The next few weeks proved grueling for Moses. Dressed in uniform, army worked on his physical fitness. They loaded his pack with rocks and made him perform forced marches, then runs after. In the afternoons, just after lunch, they had him run in line to a converted hangar, filled with weights. There, he had to skip rope, vault over wooden horses, lift weights, and perform calisthenics. Mid afternoon, wearing the immaculate uniform of an officer, he had to sit in a tent with other pilots, listening to the briefing of the enemy’s latest movements.
He often dozed off as an overbearing mustachioed officer spoke, illustrating his words with a blackboard and chalk. Moses would awake to the savage striking of the officer’s riding crop across his desk.
“Do you think this is a game, Lieutenant Moses?” demanded the officer.
“No, sir,” Moses blurted.
The other pilots laughed as he straightened in his seat and attempted to force his eyes open for the rest of the ordeal. If not the briefing tent, he’d have to endure crude flight training. It seemed the men of this time lacked the sophistication of simulators. In fact they lacked a great deal in most technological advances that even human households in the future had come to enjoy. At least in the AFC (Australian Flying Corp) he knew the comforts of soft, warm beds and somewhat fresh food. Without the benefit of fridges he often found any meat on his plate smelling slightly off. The other pilots never seemed to mind.
It looks like they’re used to it he told himself whilst watching them heartily tuck into their meals in the pilots’ mess.
They retired at the end of the day to their private bar in what once served as a sizeable gardening shed. With much insistence, they managed to get him to drink strong alcoholic drinks. After vomiting loudly over the rails of the bar’s porch the next morning, they refrained from insisting again. Moses was surprised that they’d make him, a seventeen year old, imbibe the foul liquid. He was even more surprised to learn that soldiers as young as fifteen fought the war in the trenches.
Once a week, a Sopwith Pup flew over the German lines to scout out their defenses. On the occasions a scout plane returned, the AFC would launch an attack of fighters. Each time, Moses asked the scouting pilot if he’d seen Sudenjah’s plane. The answer remained the same; “no.”
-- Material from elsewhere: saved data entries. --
Lemma refresh_all_spec timestamp m m' changed :
  mirror_ok m -> refresh_adaptive_algebra_heads head_order timestamp m = (m', Ok changed) ->
  mirror_ok m' /\ pools_advanced timestamp changed (dm_pools m) (dm_pools m') /\
  (forall j, changed = Some j -> exists l, pool_index_of (dm_indices m) l = Some j) /\
  m' = with_pools_pending m (dm_pools m') (pending_adaptive_fees m).
Proof.
  unfold refresh_adaptive_algebra_heads, mbind', mget. intros Hm Hr.
  destruct (refresh_heads_spec _ _ _ _ _ _ (NoDup_head_order m Hm) (mo_pools m Hm) Hr) as (pools & -> & Hlen & Hc & Hall).
  assert (Hadv : pools_advanced timestamp changed (dm_pools m) pools).
  { split; [done|]. intros j h Hj. destruct (Hall j h Hj) as (h' & Hj' & He). exists h'. split; [done|]. unfold head_effect in He.
    destruct (is_algebra (locator_of (hp_identity h))) eqn:Ea.
    - rewrite decide_True in He; [done|]. apply elem_of_head_order. exists (locator_of (hp_identity h)). split; [done|].
      apply (mo_indices m Hm). by exists h.
    - rewrite decide_False in He; [by subst|]. intros Hin. apply elem_of_head_order in Hin as (l & Hl & Hi).
      apply (mo_indices m Hm) in Hi as (h2 & Hh2 & <-). rewrite Hj in Hh2. injection Hh2 as <-. congruence. }
  split; [|split; [done|split; [|done]]].
  - destruct Hm as [Hix Hpe Hh Hb]. destruct Hadv as [_ Hadv].
    assert (Hback : forall j h', pools !! j = Some h' -> exists h, dm_pools m !! j = Some h /\ pool_hydrated h' /\ hp_identity h' = hp_identity h).
    { intros j h' Hj. destruct (lookup_lt_is_Some_2 (dm_pools m) j) as [h Hj0]; [rewrite <- Hlen; by eapply lookup_lt_Some|].
      destruct (Hadv j h Hj0) as (h'' & Hj' & Hr' & _). rewrite Hj in Hj'. injection Hj' as <-. exists h. split; [done|].
      destruct (is_algebra _); [|subst; split; [by eapply Forall_lookup_1|done]]. destruct Hr' as [(_ & E & _) Hp _ _]. done. }
    split; simpl; [|congruence| |done].
    + intros l k. rewrite Hix. split; intros (h & Hk & Hid).
      * destruct (Hadv k h Hk) as (h' & Hk' & _). exists h'. split; [done|]. destruct (Hback k h' Hk') as (h0 & Hk0 & _ & E). rewrite Hk in Hk0. injection Hk0 as <-. by rewrite E.
      * destruct (Hback k h Hk) as (h0 & Hk0 & _ & E). exists h0. split; [done|]. by rewrite <- E.
    + apply Forall_lookup_2. intros j h' Hj. by destruct (Hback j h' Hj) as (? & _ & ? & _).
  - intros j ->. destruct Hc as [|(_ & k & E & Hk)]; [done|]. injection E as ->. apply elem_of_head_order in Hk as (l & _ & Hl). by exists l.
Qed.

Lemma canonical_ok m through complete head ts recent at_ :
  mirror_ok m -> through <= cb_number head -> mirror_ok (with_canonical m through complete head ts recent at_).
Proof. intros [? ? ? ?] Hle. by split. Qed.

Lemma mirror_ok_eta m : with_canonical m (backfilled_through m) (backfill_complete m) (latest_head m) (latest_head_timestamp m)
  (recent_head_timestamps m) (latest_head_received_at m) = m.
Proof. by destruct m. Qed.

(** What a head that was taken in did. *)
Inductive head_outcome (m : DexMirror) (head : CanonicalBlock) (ts : option Z) (m' : DexMirror) (r : HeadApplyResult) : Prop :=
  | head_kept :
      cb_number head <= cb_number (latest_head m) -> (cb_number head = cb_number (latest_head m) -> cb_hash head = cb_hash (latest_head m)) ->
      r = unchanged_head -> dm_pools m' = dm_pools m -> latest_head m' = latest_head m -> head_outcome m head ts m' r
  | head_followed :
      cb_number head = cb_number (latest_head m) + 1 -> cb_parent_hash head = cb_hash (latest_head m) ->
      latest_head m' = head -> latest_head_timestamp m' = ts -> ha_advanced r = true ->
      (forall j, ha_refresh_pool_index r = Some j -> exists l, pool_index_of (dm_indices m) l = Some j) ->
      (if has_adaptive_algebra_pools m then
         exists t, ts = Some t /\ pools_advanced t (ha_refresh_pool_index r) (dm_pools m) (dm_pools m') /\
           last (recent_head_timestamps m') = Some (cb_number head, cb_hash head, t)
       else dm_pools m' = dm_pools m /\ ha_refresh_pool_index r = None) ->
      head_outcome m head ts m' r.

Lemma apply_head_inv head ts received m m' r :
  mirror_ok m -> apply_head_at head_order head ts received m = (m', Ok r) -> mirror_ok m' /\ head_outcome m head ts m' r.
Proof.
  intros Hm Ha. unfold apply_head_at in Ha. unfold mbind' at 1, mget in Ha.
  destruct (Z.ltb_spec (cb_number head) (cb_number (latest_head m))) as [Hlt|Hge].
  { injection Ha as <- <-. split; [done|]. apply head_kept; try done; lia. }
  destruct (Z.eqb_spec (cb_number head) (cb_number (latest_head m))) as [Heq|Hne].
  - unfold mbind' at 1, mlift in Ha. destruct (ensure _ _) as [[]|] eqn:Eh; [|done].
    apply ensure_Ok, Z.eqb_eq in Eh. unfold mbind' at 1 in Ha.
    destruct (if has_adaptive_algebra_pools m then _ else _) as [m1 [[]|]] eqn:E1 in Ha; [|done].
    assert (exists recent, m1 = with_canonical m (backfilled_through m) (backfill_complete m) (latest_head m) (latest_head_timestamp m) recent
              (latest_head_received_at m)) as [recent ->].
    { destruct (has_adaptive_algebra_pools m); [|injection E1 as <-; by exists (recent_head_timestamps m); rewrite mirror_ok_eta].
      unfold mbind', mlift in E1. destruct (ensure _ _) as [[]|] in E1; [|done]. destruct (or_err ts _) as [t|] in E1; [|done].
      apply record_timestamp_inv in E1 as (recent & -> & _). by exists recent. }
    injection Ha as <- <-. split; [apply canonical_ok; [apply canonical_ok; [done|]|]; apply Hm|]. apply head_kept; done || lia.
  - unfold mbind' at 1, mlift in Ha. destruct (ensure _ _) as [[]|] eqn:En in Ha; [|done].
    apply ensure_Ok, Z.eqb_eq in En. unfold mbind' at 1 in Ha. destruct (ensure _ _) as [[]|] eqn:Ep in Ha; [|done].
    apply ensure_Ok, Z.eqb_eq in Ep. unfold mbind' at 1, put_head in Ha.
    set (m1 := with_canonical m _ _ head ts _ received) in Ha.
    assert (Hm1 : mirror_ok m1) by (apply canonical_ok; [done|]; pose proof (mo_backfill m Hm); lia).
    destruct (has_adaptive_algebra_pools m) eqn:Ead.
    + unfold mbind' at 1 in Ha. destruct (or_err ts _) as [t|] eqn:Et; [|done]. apply or_err_Ok in Et as ->.
      unfold mbind' at 1 in Ha. destruct (record_canonical_timestamp head t m1) as [m2 [[]|]] eqn:Er; [|done].
      apply record_timestamp_inv in Er as (recent & -> & Hlast & _). unfold mbind' at 1 in Ha.
      destruct (refresh_adaptive_algebra_heads head_order t _) as [m3 [changed|]] eqn:Ea in Ha; [|done]. injection Ha as <- <-.
      apply refresh_all_spec in Ea as (Hm3 & Hadv & Hix & E3); [|apply canonical_ok; [done|apply Hm1]].
      rewrite E3. rewrite E3 in Hm3, Hadv. split; [done|]. apply head_followed; try done. rewrite Ead. by exists t.
    + injection Ha as <- <-. split; [done|]. apply head_followed; try done. by rewrite Ead.
Qed.

(** The canonical head moves along the chain, one block at a time.  A head
    below the present one is ignored, one of the same height must be the same
    block and changes no pool, and a new one is accepted only as the child of the
    present head.  Accepting it advances every adaptive pool to the head's
    timestamp with a freshly computed envelope that covers every fee of its
    horizon, leaves all other pools alone, and reports the one pool whose curves
    have changed: the price, liquidity and charged fees of every other pool are
    what they were. *)
Theorem heads_advance_chain head ts received m m' r :
  mirror_ok m -> apply_head_at head_order head ts received m = (m', Ok r) ->
  mirror_ok m' /\
  if cb_number head <=? cb_number (latest_head m) then
    r = unchanged_head /\ dm_pools m' = dm_pools m /\ latest_head m' = latest_head m /\
    (cb_number head = cb_number (latest_head m) -> cb_hash head = cb_hash (latest_head m))
  else
    ha_advanced r = true /\ latest_head m' = head /\ latest_head_timestamp m' = ts /\
    cb_number head = cb_number (latest_head m) + 1 /\ cb_parent_hash head = cb_hash (latest_head m) /\
    (forall j, ha_refresh_pool_index r = Some j -> exists l, pool_index_of (dm_indices m) l = Some j) /\
    if has_adaptive_algebra_pools m then
      exists t, ts = Some t /\ pools_advanced t (ha_refresh_pool_index r) (dm_pools m) (dm_pools m') /\
        last (recent_head_timestamps m') = Some (cb_number head, cb_hash head, t)
    else dm_pools m' = dm_pools m.
Proof.
  intros Hm Ha. apply apply_head_inv in Ha as [Hm' Ho]; [|done]. split; [done|].
  destruct Ho as [Hle Hh -> Hp Hl|Hn Hpar Hl Ht Hadv Hix Hcase].
  - by rewrite (proj2 (Z.leb_le _ _)) by done.
  - rewrite (proj2 (Z.leb_gt _ _)) by lia. split_and!; try done. destruct (has_adaptive_algebra_pools m); [done|by destruct Hcase].
Qed.
End heads.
In the meantime, he’d join the air assault in an SE5a. Compared to his Magpie, it behaved very sluggishly, but he at least managed to coax the strange biplane into performing any maneuver he knew. When facing enemy swarms, he’d grit his teeth and curse under his breath as the plane would either roll or climb at the last moment. At least the Fokker DVIIs flew just as sluggishly. He realised that he had come to rely on advanced speed, due to modern technology. If he wanted to down these planes, he’d have to out maneuver them.